We have wondered the same thing.

When you buy a company, you study it carefully and decide whether or not the sum of all its parts is worth the money you pay. It may produce no profit, but you may like the way the morning light filters through the curtains in the president’s office. Or maybe you can drive around in the company car…or take a business trip to Milwaukee and stay – at company expense – in a nice hotel.

But when you buy a share in a company, you have only the slimmest hope of ever getting anything out of it. The dividend yield on the Dow is only a hair over 2% – that is, considerably less than the rate of inflation. All other things being equal, you will lose money. Buying stock at today’s prices, investors are betting that all things will not remain equal…they are betting that they will somehow change for the better! It’s a remarkable bet.

Before the Reagan Era…that is, before people became so optimistic and positive that they couldn’t think straight…stock buying was limited to people who had a fair idea of how stocks worked. They knew that stockholders were minority owners – with little information and no real power. They knew that the businesses whose shares they bought would be unlikely to make any money and that they would be last in line to get any of it – after the insiders, the employees, the government, the lawyers and the managers.

The old-school investors were no fools. They demanded low prices and high dividends to make up for what they saw as a risky investment.

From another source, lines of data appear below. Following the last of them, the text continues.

(* ===== verification/OriginRetentionSpec.v ===== *)
(** The retention cycle over the registered origins leaves none out
    ([Maintenance.sweep_registered_origins]). *)
From S2P Require Import Prelude RustString Sql Effects Origin Lineage Maintenance RetentionSpec.

Section Cycle.
Context {U : UuidCrate} {CO : Collation} (retention_days : Z).

(** ** One sweep *)

(** A pass over an origin moves only the cursor within the origin. *)
Definition only_after (c : OriginRetentionCursor) (w : worker_state) : Prop :=
  exists after, origin_cursor w = set_after_id after c.

Lemma keeps_set_after c after : keeps (only_after c) (set_after after).
Proof. intros w [a Ha]. split; [|done]. exists after. cbn. by rewrite Ha. Qed.

Lemma keeps_retire_origin c origin local : keeps (only_after c) (retire_origin origin local).
Proof.
  unfold retire_origin. destruct (origin_local_id _ _); [|done]. apply keeps_bind_act; [done|].
  intros [[]|[]]; try done; apply keeps_try; try done; unfold delete_expired_instances; by case_bool_decide.
Qed.

Lemma keeps_pass c origin :
  keeps (only_after c) (timeout (let*? _ := request (Connect origin) in
    retire_origin_instances origin retention_days)).
Proof.
  apply keeps_interrupt, keeps_try; [done|]. intros _. unfold retire_origin_instances.
  apply keeps_bind_act; [done|]. intros after. apply keeps_try; [done|]. intros snap. apply keeps_try.
  - unfold retire_origin_candidates. apply keeps_bind_act; [case_bool_decide; [apply keeps_set_after|done]|].
    intros _. apply keeps_try_each. intros x. apply keeps_bind_act; [apply keeps_set_after|]. intros _.
    destruct (is_expired _ _); [apply keeps_retire_origin|done].
  - intros _. apply keeps_bind_act; [|done]. destruct (Nat.eqb _ _); [done|apply keeps_set_after].
Qed.

(** The registered origins a sweep read. *)
Definition registered_of (tr : list event) : option (result (list origin_key) string) :=
  match tr with Ev ReadProvider a :: _ => Some (map_ok registered a) | _ => None end.

Definition connected (tr : list event) (k : origin_key) : Prop :=
  exists oid a, oid_of k.1 = Some oid /\ Ev (Connect (mkOrigin oid k.2)) a ∈ tr.

(** What a sweep that does not fail does to the cursor. *)
Definition swept (c : OriginRetentionCursor) (next : option origin_key) (tr : list event) (more : bool)
    (c' : OriginRetentionCursor) : Prop :=
  match next with
  | None => more = (finish_round c).1 /\ c' = (finish_round c).2
  | Some k =>
      let entered := (enter c k).2 in
      more = true /\
      if (enter c k).1
      then connected tr k /\
        exists after, c' = (resume_after_pass (set_after_id after entered) (oc_after_id entered)).2
      else c' = entered
  end.

Lemma sweep_origins_does w tr more w' :
  does (sweep_registered_origins retention_days) w tr (Ok more) w' ->
  exists p, registered_of tr = Some (Ok (registered p)) /\
  swept (origin_cursor w) (head (origins_after p (oc_origin (origin_cursor w)) ORIGIN_BATCH)) tr more
    (origin_cursor w').
Proof.
  intros ([p|e] & tr' & -> & H); [|by destruct H as (_ & [=] & _)].
  exists p. split; [done|]. revert H. cbn [try_act bind_act].
  destruct (origins_after p _ _) as [|k l] eqn:Ho.
  { intros (-> & [= ->] & ->). done. }
  assert (l = []) as ->.
  { assert (Hlen : length (k :: l) <= 1) by (rewrite <- Ho; unfold origins_after; rewrite length_take; change (N.to_nat ORIGIN_BATCH) with 1; lia).
    destruct l; [done|cbn in Hlen; lia]. }
  cbn [head swept try_each]. unfold try_act at 1. rewrite does_bind.
  intros (tr1 & tr2 & r & w1 & -> & H1 & H2). destruct r as [[]|e]; [|by destruct H2 as (_ & [=] & _)].
  destruct H2 as (-> & [= ->] & ->). split; [done|]. unfold try_act at 1 in H1. rewrite does_bind in H1.
  destruct H1 as (tr3 & tr4 & r & w2 & -> & H1 & H2). destruct r as [[]|e]; [|by destruct H2 as (_ & [=] & _)].
  destruct H2 as (-> & _ & ->). revert H1. unfold sweep_origin. cbn [does gets set update bind_act].
  destruct (enter (origin_cursor w) k) as [[] entered] eqn:He; cbn [fst snd negb].
  2: { intros (-> & _ & ->). done. }
  unfold try_act at 1, lift. cbn [bind_act]. destruct (oid_of k.1) as [oid|] eqn:Hoid; cbn [ok_or];
    [|by intros (_ & [=] & _)].
  cbn [does gets set update bind_act]. rewrite does_bind.
  intros (tr5 & tr6 & r & w3 & -> & H1 & H2). split.
  - destruct H1 as (a & tr7 & -> & _). exists oid, a. split; [done|]. rewrite !app_nil_r. set_solver.
  - assert (Hkeep : only_after entered w3).
    { eapply keeps_does; [apply keeps_pass| |exact H1]. exists (oc_after_id entered). cbn. by destruct entered. }
    destruct Hkeep as [after Hw3]. exists after. destruct H2 as (_ & _ & ->). cbn. by rewrite Hw3.
Qed.

(** ** A whole cycle *)

(** Sweeps until one says that there is no more. *)
Inductive origin_cycle : worker_state -> list (list event) -> worker_state -> Prop :=
  | cycle_ends w tr w' :
      does (sweep_registered_origins retention_days) w tr (Ok false) w' -> origin_cycle w [tr] w'
  | cycle_goes_on w tr w' trs w'' :
      does (sweep_registered_origins retention_days) w tr (Ok true) w' -> origin_cycle w' trs w'' ->
      origin_cycle w (tr :: trs) w''.

(** An origin that has been passed in this round is finished or pending. *)
Definition followed (k : origin_key) (C : Prop) (c : OriginRetentionCursor) : Prop :=
  (k ∈ oc_finished c \/ is_Some (oc_pending c !! k) -> C) /\
  (origin_lt (oc_origin c) k = false -> k ∈ oc_visited c /\ (k ∈ oc_finished c \/ is_Some (oc_pending c !! k))).

Lemma origin_lt_spec a b : origin_lt a b = true <-> (a.1 < b.1)%Z \/ a.1 = b.1 /\ (a.2 < b.2)%N.
Proof. unfold origin_lt. rewrite orb_true_iff, andb_true_iff, Z.ltb_lt, Z.eqb_eq, N.ltb_lt. done. Qed.
Lemma origin_lt_total a b : origin_lt a b = true \/ a = b \/ origin_lt b a = true.
Proof.
  rewrite !origin_lt_spec. destruct a as [x u], b as [y v]; cbn.
  destruct (Z.lt_trichotomy x y) as [H|[->|H]]; [by left; left| |by right; right; left].
  destruct (N.lt_trichotomy u v) as [H|[->|H]]; [by left; right|by right; left|by right; right; right].
Qed.
#[local] Instance origin_le_trans : Transitive origin_le.
Proof.
  intros a b c. unfold origin_le. rewrite <- !not_true_iff_false, !origin_lt_spec.
  destruct a, b, c; cbn. lia.
Qed.
#[local] Instance origin_le_total : Total origin_le.
Proof.
  intros a b. unfold origin_le. rewrite <- !not_true_iff_false, !origin_lt_spec. destruct a, b; cbn. lia.
Qed.

(** The next origin is the least one after the cursor. *)
Lemma next_origin p after k :
  k ∈ registered p -> origin_lt after k = true ->
  exists n, head (origins_after p after ORIGIN_BATCH) = Some n /\ (n = k \/ origin_lt n k = true).
Proof.
  intros Hk Hlt. unfold origins_after. change (N.to_nat ORIGIN_BATCH) with 1.
  set (s := merge_sort origin_le _).
  assert (Hin : k ∈ s) by (by apply elem_of_merge_sort, list_elem_of_filter).
  assert (Hs : StronglySorted origin_le s) by apply (merge_sort_sorted origin_le).
  destruct s as [|n s]; [by apply elem_of_nil in Hin|]. exists n. split; [done|].
  apply elem_of_cons in Hin as [->|Hin]; [by left|]. apply StronglySorted_cons in Hs as [Hn _].
  rewrite Forall_forall in Hn. specialize (Hn k Hin). unfold origin_le in Hn.
  destruct (origin_lt_total n k) as [H|[H|H]]; [by right|by left|congruence].
Qed.

Lemma next_after p after n : head (origins_after p after ORIGIN_BATCH) = Some n -> origin_lt after n = true.
Proof.
  unfold origins_after. intros H. assert (Hin : n ∈ merge_sort origin_le (filter (fun k => origin_lt after k = true) (registered p))).
  { destruct (merge_sort _ _) as [|x l]; [done|]. injection H as ->. by left. }
  rewrite elem_of_merge_sort in Hin. by apply list_elem_of_filter in Hin as [? _].
Qed.

Lemma swept_followed c p tr more c' k C :
  k ∈ registered p -> origin_lt (0%Z, 0%N) k = true -> followed k C c ->
  swept c (head (origins_after p (oc_origin c) ORIGIN_BATCH)) tr more c' ->
  followed k (C \/ connected tr k) c' /\ (more = false -> k ∈ oc_finished c' /\ C).
Proof.
  intros Hk H0 [HC Hf] Hs. destruct (head _) as [n|] eqn:Hn; cbn [swept] in Hs.
  - destruct Hs as [-> Hs]. split; [|done].
    assert (Horder : n = k \/ origin_lt n k = true \/ origin_lt (oc_origin c) k = false).
    { destruct (origin_lt (oc_origin c) k) eqn:E; [|by right; right].
      destruct (next_origin p _ k Hk E) as (n' & Hn' & H). rewrite Hn' in Hn. injection Hn as ->. tauto. }
    unfold enter in Hs. case_bool_decide as Hfin; cbn [fst snd] in Hs.
    + subst c'. split; cbn; [tauto|]. intros Hlt. split; [|].
      * destruct Horder as [->|[E|E]]; [set_solver|congruence|]. destruct (Hf E). set_solver.
      * destruct Horder as [->|[E|E]]; [by left|congruence|]. by apply Hf.
    + destruct Hs as [Hconn [after ->]]. cbn [oc_after_id].
      assert (Hgen : forall fin pend, (forall x, x <> n -> (x ∈ fin <-> x ∈ oc_finished c) /\
        (pend !! x = oc_pending c !! x)) -> (n ∈ fin \/ is_Some (pend !! n)) ->
        followed k (C \/ connected tr k) (mkCursor n None pend ({[n]} ∪ oc_visited c) fin)).
      { intros fin pend Hother Hself. split; cbn.
        - destruct (decide (k = n)) as [->|Hne]; [by right|]. destruct (Hother k Hne) as [-> ->]. tauto.
        - intros Hlt. destruct (decide (k = n)) as [->|Hne]; [split; [set_solver|done]|].
          destruct (Hother k Hne) as [-> ->].
          destruct Horder as [->|[E|E]]; [done|congruence|]. destruct (Hf E). split; [set_solver|done]. }
      unfold resume_after_pass. cbn [oc_after_id set_after_id oc_origin oc_pending oc_visited oc_finished].
      assert (Hfinish : followed k (C \/ connected tr k) (mkCursor n None (delete n (oc_pending c))
        ({[n]} ∪ oc_visited c) ({[n]} ∪ oc_finished c))).
      { apply Hgen; [|left; by apply elem_of_union_l, elem_of_singleton]. intros x Hx. split.
        - rewrite elem_of_union, elem_of_singleton. tauto.
        - by rewrite lookup_delete_ne. }
      destruct after as [a|]; [case_bool_decide|]; cbn [snd]; [|exact Hfinish..].
      apply Hgen; [|right; by rewrite lookup_insert_eq]. intros x Hx. split; [done|].
      by rewrite lookup_insert_ne, lookup_delete_ne.
  - destruct Hs as [-> ->]. unfold finish_round. cbn [fst snd].
    assert (Hpast : origin_lt (oc_origin c) k = false).
    { apply not_true_iff_false. intros E. destruct (next_origin p _ k Hk E) as (n & Hn' & _). congruence. }
    destruct (Hf Hpast) as [Hvis Hfin]. specialize (HC Hfin). split.
    + split; cbn; [tauto|]. intros E. congruence.
    + intros Hmore%bool_decide_eq_false. apply dec_stable in Hmore. cbn. split; [|done].
      destruct Hfin as [|[a Ha]]; [done|].
      assert (Hl : filter (fun kv => kv.1 ∈ oc_visited c) (oc_pending c) !! k = Some a)
        by (by apply map_lookup_filter_Some).
      by rewrite Hmore, lookup_empty in Hl.
Qed.

(** C16: no origin is starved.  In a cycle of retention sweeps over the registered
    origins, from a fresh cursor until a sweep says that there is no more, every
    origin that all sweeps read as registered is connected to, and is finished at the
    end, whatever other origins come and go, fail, time out or need several passes. *)
Theorem origin_cycle_complete w trs w' k :
  origin_cursor w = default_cursor -> origin_cycle w trs w' -> origin_lt (0%Z, 0%N) k = true ->
  (forall tr keys, tr ∈ trs -> registered_of tr = Some (Ok keys) -> k ∈ keys) ->
  k ∈ oc_finished (origin_cursor w') /\ exists tr, tr ∈ trs /\ connected tr k.
Proof.
  intros Hw Hc H0 Hreg.
  assert (H : forall C, followed k C (origin_cursor w) ->
    k ∈ oc_finished (origin_cursor w') /\ (C \/ exists tr, tr ∈ trs /\ connected tr k)).
  { clear Hw. induction Hc as [w tr w' Hd|w tr w1 trs w' Hd Hc IH]; intros C Hf;
      destruct (sweep_origins_does _ _ _ _ Hd) as (p & Hp & Hs);
      pose proof (Hreg tr _ ltac:(by left) Hp) as Hk;
      destruct (swept_followed _ _ _ _ _ k C Hk H0 Hf Hs) as [Hf' Hend].
    - destruct (Hend eq_refl). split; [done|by left].
    - destruct (IH (fun tr' keys Hin => Hreg tr' keys (list_elem_of_further _ _ _ Hin)) _ Hf') as [H1 H2].
      split; [done|]. destruct H2 as [[H2|H2]|(tr' & H2 & H3)]; [by left|right|right].
      + exists tr. split; [by left|done].
      + exists tr'. split; [by right|done]. }
  destruct (H False) as [H1 [[]|H2]]; [|done].
  rewrite Hw. split; cbn; [|by rewrite H0].
  intros [Hin|[a Ha]]; [set_solver|by rewrite lookup_empty in Ha].
Qed.
End Cycle.

(** ** A concrete instance *)

#[local] Existing Instance sample_uuid.
#[local] Existing Instance sample_collation.

Definition sample_key : origin_key := (16384%Z, 5%N).

(** One registered origin, whose database does not answer. *)
Definition satellite_world : list event -> forall o, answer o := fun h o =>
  match o return answer o with
  | ReadProvider => Ok (mkProvider [] [sample_key] [] [])
  | o => sample_world h o
  end.

Definition sweep_from (w : worker_state) : result bool string * worker_state * list event :=
  eval satellite_world [] (sweep_registered_origins 30) w.

Lemma sweep_from_does w : does (sweep_registered_origins 30) w (snd (sweep_from w)) (fst (fst (sweep_from w)))
  (snd (fst (sweep_from w))).
Proof.
  destruct (eval_does satellite_world [] (sweep_registered_origins 30) w) as (tr & E & H).
  unfold sweep_from. replace (snd (eval _ _ _ _)) with tr; [exact H|]. by rewrite E.
Qed.

Definition second_start : worker_state := snd (fst (sweep_from worker_start)).

Lemma origin_cycle_complete_witness :
  sample_key ∈ oc_finished (origin_cursor (snd (fst (sweep_from second_start)))) /\
  exists tr, tr ∈ [snd (sweep_from worker_start); snd (sweep_from second_start)] /\ connected tr sample_key.
Proof.
  apply (origin_cycle_complete 30 worker_start).
  - reflexivity.
  - apply (cycle_goes_on 30 _ _ second_start).
    + replace (Ok true) with (fst (fst (sweep_from worker_start))) by (vm_compute; reflexivity).
      apply sweep_from_does.
    + apply cycle_ends.
      replace (Ok false) with (fst (fst (sweep_from second_start))) by (vm_compute; reflexivity).
      apply sweep_from_does.
  - reflexivity.
  - intros tr keys Hin Hr. apply elem_of_cons in Hin as [->|Hin].
    + vm_compute in Hr. injection Hr as <-. by left.
    + apply list_elem_of_singleton in Hin as ->. vm_compute in Hr. injection Hr as <-. by left.
Defined.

"Markets make opinions," however. As the boom of the ’80s and ’90s proceeded, more and more people saw stocks as a way to make money without working for it. Popular books on stock market investing crowded the bookstores. People such as Peter Lynch became "household names." And gradually, more and more people were suckered into stocks…with more and more illusions about how stocks work.

"People buy stocks, first for the right reasons," Warren Buffett once explained, "and then for the wrong reasons."

People who buy stocks now are buying them for the wrong reasons, we think – because they think they will go up. Good luck to them.